### Task description
Each line below from the one containing "table_id : nat;" through the one containing "(** Modelled from the spec: [md_row.TableRow]" is to be given again exactly, and no line outside that span.

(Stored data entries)
* * * *
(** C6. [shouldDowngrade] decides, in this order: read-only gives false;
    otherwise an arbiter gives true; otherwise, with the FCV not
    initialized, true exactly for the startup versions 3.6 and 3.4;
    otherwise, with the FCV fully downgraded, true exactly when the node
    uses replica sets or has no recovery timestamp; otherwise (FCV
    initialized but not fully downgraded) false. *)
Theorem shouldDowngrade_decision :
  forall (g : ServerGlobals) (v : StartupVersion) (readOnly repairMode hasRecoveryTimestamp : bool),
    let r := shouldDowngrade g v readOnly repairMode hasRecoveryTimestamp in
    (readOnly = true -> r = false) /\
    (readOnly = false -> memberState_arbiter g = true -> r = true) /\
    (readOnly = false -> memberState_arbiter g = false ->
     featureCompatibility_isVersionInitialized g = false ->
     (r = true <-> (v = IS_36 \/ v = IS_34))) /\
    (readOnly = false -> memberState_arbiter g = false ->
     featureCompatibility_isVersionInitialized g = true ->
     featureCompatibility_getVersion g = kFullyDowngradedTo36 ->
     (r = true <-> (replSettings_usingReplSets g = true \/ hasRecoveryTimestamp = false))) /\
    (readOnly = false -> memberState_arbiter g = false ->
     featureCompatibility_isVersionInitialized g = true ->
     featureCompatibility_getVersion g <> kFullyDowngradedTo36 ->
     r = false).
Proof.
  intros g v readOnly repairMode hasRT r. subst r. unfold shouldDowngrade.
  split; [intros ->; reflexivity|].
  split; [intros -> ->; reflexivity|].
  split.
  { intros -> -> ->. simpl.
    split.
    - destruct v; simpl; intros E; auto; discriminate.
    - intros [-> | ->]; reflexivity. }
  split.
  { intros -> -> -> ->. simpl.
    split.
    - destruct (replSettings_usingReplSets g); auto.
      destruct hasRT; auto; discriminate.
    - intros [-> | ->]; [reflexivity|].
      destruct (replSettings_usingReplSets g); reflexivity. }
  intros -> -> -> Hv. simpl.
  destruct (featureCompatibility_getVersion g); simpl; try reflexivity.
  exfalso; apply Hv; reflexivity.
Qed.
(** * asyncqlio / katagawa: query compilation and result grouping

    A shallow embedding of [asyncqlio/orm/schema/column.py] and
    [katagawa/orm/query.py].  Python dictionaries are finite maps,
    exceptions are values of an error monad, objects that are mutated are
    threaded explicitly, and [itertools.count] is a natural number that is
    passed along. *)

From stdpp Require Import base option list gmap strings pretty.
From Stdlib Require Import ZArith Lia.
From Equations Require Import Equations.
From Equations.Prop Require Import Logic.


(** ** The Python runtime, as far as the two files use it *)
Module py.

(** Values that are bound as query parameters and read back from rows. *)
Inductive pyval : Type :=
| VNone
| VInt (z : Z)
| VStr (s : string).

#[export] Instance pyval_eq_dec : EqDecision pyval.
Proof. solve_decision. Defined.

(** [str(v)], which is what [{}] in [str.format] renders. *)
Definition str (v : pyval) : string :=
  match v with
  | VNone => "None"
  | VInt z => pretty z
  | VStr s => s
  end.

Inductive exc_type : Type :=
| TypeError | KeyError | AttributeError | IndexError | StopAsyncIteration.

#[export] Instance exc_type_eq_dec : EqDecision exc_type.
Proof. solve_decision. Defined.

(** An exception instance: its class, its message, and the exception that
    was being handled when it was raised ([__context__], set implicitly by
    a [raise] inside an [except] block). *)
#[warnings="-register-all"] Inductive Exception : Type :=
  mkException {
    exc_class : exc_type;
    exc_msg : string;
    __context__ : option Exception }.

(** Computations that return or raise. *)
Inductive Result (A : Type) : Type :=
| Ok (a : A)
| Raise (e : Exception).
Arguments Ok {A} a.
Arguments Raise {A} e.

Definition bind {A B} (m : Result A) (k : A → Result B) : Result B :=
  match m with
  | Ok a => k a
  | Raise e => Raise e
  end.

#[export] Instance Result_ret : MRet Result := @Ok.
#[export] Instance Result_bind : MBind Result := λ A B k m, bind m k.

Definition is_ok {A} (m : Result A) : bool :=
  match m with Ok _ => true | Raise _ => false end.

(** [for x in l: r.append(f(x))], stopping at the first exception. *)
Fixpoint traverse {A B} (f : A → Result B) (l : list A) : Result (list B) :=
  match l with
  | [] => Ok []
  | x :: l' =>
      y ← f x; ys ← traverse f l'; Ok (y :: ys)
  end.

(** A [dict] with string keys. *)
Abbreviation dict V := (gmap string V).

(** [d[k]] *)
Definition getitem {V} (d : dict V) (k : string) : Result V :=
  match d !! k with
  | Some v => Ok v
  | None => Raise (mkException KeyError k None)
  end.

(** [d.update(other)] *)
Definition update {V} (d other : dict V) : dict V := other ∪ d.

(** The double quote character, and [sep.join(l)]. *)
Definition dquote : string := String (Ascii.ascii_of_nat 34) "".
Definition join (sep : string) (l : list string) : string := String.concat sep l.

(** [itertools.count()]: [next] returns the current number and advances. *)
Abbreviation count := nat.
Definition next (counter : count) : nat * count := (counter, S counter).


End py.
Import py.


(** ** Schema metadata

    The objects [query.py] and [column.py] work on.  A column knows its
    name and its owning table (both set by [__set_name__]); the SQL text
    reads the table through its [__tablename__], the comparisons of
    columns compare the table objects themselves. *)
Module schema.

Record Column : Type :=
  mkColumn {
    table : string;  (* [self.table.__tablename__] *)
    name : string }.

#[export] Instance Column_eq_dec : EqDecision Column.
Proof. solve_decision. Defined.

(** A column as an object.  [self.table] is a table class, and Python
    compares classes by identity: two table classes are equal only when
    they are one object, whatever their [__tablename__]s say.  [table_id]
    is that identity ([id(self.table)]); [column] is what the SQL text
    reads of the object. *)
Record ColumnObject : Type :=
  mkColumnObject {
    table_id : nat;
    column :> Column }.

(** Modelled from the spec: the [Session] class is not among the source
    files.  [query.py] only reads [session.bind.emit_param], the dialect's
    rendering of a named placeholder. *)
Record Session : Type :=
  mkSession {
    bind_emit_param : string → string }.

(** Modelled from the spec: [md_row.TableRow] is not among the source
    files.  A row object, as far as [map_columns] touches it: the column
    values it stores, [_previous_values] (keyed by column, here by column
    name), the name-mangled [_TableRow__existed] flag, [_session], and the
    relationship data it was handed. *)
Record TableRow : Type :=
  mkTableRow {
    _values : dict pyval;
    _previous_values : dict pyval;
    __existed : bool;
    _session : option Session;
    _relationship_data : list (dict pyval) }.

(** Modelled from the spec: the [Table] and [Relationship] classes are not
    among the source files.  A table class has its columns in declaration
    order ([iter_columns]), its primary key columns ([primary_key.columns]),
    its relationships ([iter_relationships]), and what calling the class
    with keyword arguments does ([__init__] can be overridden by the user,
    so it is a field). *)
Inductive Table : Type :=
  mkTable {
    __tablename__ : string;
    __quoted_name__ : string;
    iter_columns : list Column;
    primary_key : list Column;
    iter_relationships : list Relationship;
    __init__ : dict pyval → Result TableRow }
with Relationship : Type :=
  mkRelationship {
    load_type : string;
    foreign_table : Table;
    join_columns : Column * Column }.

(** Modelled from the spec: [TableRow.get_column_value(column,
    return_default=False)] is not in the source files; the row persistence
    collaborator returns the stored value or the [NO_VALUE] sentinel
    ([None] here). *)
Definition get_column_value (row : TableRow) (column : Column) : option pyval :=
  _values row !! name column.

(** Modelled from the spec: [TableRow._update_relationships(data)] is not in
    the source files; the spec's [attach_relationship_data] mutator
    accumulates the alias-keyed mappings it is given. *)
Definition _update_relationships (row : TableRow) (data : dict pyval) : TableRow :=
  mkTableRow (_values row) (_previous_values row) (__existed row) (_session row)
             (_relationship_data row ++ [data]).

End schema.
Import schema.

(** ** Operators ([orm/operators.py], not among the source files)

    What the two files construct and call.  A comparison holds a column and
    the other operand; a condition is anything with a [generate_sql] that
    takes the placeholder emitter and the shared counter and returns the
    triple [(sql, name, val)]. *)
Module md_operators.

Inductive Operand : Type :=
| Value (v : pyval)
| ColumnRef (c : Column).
* * * *
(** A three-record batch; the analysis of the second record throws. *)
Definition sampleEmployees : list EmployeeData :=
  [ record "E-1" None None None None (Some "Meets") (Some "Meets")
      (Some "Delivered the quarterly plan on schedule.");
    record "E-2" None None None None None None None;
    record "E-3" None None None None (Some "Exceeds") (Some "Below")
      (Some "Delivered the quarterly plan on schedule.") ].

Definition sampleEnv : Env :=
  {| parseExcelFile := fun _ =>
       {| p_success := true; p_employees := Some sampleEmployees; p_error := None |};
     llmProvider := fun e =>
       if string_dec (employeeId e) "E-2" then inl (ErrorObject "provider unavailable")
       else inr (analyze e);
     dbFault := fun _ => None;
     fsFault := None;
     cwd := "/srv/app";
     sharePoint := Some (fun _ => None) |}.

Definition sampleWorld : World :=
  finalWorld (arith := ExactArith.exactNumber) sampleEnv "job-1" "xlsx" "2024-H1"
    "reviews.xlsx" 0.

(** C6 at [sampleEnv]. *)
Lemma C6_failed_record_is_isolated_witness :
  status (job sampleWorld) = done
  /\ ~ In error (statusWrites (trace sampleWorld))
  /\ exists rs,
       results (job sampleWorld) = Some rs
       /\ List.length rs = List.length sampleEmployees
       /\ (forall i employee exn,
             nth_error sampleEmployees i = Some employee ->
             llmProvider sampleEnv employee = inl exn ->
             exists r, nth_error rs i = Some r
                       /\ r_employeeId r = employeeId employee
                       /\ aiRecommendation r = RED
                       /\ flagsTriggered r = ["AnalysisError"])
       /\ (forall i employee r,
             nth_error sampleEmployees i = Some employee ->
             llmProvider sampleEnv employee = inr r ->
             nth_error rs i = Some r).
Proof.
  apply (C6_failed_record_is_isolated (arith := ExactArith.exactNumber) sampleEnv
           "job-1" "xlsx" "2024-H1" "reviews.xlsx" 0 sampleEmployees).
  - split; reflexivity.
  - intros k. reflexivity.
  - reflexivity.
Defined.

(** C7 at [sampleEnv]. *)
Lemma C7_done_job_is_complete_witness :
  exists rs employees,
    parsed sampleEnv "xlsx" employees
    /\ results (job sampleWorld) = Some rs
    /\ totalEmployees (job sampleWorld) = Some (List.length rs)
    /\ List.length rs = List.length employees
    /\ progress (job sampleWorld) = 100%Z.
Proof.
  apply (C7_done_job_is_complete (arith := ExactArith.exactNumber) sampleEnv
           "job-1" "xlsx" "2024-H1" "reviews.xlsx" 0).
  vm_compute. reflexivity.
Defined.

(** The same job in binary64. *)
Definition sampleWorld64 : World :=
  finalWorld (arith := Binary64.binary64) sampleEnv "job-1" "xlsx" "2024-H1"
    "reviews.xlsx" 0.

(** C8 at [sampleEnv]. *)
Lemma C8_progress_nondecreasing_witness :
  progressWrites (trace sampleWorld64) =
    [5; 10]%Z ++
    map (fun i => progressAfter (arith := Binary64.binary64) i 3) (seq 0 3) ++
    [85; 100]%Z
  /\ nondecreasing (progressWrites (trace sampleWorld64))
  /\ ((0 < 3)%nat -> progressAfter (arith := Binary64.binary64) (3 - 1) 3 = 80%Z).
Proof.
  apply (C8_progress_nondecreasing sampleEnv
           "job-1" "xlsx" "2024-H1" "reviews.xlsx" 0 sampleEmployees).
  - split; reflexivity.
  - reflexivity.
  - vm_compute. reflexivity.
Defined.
* * * *
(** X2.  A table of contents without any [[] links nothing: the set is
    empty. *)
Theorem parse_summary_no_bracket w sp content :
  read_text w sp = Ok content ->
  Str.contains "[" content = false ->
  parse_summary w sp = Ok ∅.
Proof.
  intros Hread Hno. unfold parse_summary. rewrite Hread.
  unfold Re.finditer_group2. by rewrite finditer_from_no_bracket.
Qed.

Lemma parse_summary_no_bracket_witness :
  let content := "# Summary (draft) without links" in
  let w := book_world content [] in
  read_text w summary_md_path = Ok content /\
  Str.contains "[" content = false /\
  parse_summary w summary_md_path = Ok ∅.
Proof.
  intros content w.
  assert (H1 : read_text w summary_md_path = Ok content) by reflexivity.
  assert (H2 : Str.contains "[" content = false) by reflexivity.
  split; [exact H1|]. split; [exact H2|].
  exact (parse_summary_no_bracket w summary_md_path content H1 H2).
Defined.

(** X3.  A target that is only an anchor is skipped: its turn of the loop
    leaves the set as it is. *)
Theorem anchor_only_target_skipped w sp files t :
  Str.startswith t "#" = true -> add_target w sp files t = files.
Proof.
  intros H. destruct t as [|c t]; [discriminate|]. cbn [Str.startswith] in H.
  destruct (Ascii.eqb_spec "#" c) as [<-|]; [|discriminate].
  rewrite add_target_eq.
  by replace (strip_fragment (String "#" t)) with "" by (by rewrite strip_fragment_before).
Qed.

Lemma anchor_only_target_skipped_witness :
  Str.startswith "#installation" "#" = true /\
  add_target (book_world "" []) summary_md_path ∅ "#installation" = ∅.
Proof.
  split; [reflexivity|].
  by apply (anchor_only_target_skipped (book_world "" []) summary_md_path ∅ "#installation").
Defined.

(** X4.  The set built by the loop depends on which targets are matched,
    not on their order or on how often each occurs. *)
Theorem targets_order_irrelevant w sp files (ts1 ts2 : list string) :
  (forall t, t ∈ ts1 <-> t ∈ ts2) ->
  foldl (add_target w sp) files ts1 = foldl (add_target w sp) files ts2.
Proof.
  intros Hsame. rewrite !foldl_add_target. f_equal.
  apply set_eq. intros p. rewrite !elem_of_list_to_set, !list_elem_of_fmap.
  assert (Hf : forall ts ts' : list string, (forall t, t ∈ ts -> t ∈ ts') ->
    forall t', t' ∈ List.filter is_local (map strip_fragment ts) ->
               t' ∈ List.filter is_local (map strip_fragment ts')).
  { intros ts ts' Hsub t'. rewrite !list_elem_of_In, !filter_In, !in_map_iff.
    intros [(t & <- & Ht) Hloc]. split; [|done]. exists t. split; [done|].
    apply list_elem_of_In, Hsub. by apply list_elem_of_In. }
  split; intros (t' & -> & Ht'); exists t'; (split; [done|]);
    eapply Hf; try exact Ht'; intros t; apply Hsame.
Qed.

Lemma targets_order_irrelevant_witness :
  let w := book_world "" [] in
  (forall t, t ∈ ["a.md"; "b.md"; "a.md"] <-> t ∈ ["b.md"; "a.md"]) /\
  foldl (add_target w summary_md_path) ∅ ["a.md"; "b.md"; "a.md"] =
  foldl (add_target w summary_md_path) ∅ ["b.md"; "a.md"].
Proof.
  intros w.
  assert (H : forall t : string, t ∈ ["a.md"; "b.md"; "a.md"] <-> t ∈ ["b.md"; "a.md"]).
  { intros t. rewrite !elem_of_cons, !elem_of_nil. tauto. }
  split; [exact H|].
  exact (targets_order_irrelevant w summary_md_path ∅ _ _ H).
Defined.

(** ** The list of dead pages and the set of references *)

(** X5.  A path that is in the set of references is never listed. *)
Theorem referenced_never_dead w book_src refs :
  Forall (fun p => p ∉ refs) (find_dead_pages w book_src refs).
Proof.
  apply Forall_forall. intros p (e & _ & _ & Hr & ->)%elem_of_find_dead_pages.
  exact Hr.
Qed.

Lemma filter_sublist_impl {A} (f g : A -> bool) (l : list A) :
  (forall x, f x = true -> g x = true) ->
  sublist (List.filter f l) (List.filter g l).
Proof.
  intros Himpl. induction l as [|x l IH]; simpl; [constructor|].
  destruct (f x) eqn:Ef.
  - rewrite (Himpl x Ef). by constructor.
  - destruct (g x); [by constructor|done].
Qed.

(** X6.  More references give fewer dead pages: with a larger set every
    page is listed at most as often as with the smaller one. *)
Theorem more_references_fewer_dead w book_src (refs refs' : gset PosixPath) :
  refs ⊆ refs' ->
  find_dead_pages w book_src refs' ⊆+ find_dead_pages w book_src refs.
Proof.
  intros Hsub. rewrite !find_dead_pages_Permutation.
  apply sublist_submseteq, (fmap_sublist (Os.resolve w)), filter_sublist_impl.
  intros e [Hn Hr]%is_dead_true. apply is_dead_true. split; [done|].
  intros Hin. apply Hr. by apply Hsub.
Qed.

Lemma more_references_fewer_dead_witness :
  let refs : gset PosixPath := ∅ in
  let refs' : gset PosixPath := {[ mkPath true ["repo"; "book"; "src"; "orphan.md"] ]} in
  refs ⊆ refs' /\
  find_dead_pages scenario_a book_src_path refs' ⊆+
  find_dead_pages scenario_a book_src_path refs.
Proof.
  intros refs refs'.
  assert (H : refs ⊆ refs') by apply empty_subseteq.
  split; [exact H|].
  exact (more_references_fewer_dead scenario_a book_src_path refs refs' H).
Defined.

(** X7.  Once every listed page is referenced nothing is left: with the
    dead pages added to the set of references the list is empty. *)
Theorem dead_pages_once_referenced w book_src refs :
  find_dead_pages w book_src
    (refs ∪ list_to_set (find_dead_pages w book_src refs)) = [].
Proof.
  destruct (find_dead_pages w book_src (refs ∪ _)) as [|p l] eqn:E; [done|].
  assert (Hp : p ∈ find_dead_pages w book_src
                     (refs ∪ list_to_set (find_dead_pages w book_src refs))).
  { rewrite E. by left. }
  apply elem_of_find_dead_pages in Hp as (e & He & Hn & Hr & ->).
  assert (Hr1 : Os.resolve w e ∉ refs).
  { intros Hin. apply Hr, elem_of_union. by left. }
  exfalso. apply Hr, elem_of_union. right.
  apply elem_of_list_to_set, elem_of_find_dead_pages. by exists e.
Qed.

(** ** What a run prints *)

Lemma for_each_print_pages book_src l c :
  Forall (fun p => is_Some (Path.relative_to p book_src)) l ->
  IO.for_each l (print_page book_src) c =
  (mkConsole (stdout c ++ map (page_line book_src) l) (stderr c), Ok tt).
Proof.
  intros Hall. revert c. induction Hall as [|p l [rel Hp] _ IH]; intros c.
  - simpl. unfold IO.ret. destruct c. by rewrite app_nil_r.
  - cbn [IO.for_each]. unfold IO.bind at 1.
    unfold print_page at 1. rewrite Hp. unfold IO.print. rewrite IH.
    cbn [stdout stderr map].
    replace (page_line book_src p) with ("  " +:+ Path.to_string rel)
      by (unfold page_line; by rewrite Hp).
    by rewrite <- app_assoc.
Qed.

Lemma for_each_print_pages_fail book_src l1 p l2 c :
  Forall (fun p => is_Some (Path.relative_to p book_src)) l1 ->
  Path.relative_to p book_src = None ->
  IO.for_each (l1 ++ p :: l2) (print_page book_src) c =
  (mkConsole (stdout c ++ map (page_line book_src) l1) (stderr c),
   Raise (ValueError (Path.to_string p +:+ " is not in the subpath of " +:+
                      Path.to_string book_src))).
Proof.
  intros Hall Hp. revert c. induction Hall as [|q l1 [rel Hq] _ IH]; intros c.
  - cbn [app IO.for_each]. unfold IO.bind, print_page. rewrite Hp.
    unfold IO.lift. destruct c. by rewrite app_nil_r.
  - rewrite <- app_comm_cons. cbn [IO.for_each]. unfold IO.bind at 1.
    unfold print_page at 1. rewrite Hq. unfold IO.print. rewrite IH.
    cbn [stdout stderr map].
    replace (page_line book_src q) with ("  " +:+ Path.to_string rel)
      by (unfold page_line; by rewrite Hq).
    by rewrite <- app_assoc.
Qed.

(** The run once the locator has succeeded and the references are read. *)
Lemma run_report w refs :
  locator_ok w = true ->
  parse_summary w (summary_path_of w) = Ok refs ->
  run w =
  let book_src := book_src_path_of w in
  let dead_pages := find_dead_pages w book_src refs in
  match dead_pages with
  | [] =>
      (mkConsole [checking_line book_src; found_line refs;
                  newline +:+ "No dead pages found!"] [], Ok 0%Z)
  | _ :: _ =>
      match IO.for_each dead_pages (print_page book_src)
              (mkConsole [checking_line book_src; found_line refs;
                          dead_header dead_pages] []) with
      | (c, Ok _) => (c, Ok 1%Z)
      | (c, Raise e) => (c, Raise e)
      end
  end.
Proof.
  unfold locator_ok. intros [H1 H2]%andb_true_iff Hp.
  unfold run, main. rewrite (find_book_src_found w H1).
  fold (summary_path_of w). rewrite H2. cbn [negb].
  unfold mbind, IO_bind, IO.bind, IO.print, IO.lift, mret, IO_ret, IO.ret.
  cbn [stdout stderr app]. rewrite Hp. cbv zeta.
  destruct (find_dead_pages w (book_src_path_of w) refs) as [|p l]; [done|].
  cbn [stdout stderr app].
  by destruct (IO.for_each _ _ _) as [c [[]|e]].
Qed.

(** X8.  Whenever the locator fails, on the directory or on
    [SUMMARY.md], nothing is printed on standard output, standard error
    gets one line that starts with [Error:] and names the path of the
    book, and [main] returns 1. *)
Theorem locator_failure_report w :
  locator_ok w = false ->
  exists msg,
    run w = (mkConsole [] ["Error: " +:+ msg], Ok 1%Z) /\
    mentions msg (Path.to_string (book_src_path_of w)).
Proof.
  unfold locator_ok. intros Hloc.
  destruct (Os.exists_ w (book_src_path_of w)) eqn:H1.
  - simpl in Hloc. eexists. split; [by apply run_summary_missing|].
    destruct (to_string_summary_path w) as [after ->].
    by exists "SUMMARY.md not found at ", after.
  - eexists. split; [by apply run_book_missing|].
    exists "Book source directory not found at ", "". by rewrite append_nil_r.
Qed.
* * * *
### Answer section
    table_id : nat;
    column :> Column }.

(** Modelled from the spec: the [Session] class is not among the source
    files.  [query.py] only reads [session.bind.emit_param], the dialect's
    rendering of a named placeholder. *)
Record Session : Type :=
  mkSession {
    bind_emit_param : string → string }.

(** Modelled from the spec: [md_row.TableRow] is not among the source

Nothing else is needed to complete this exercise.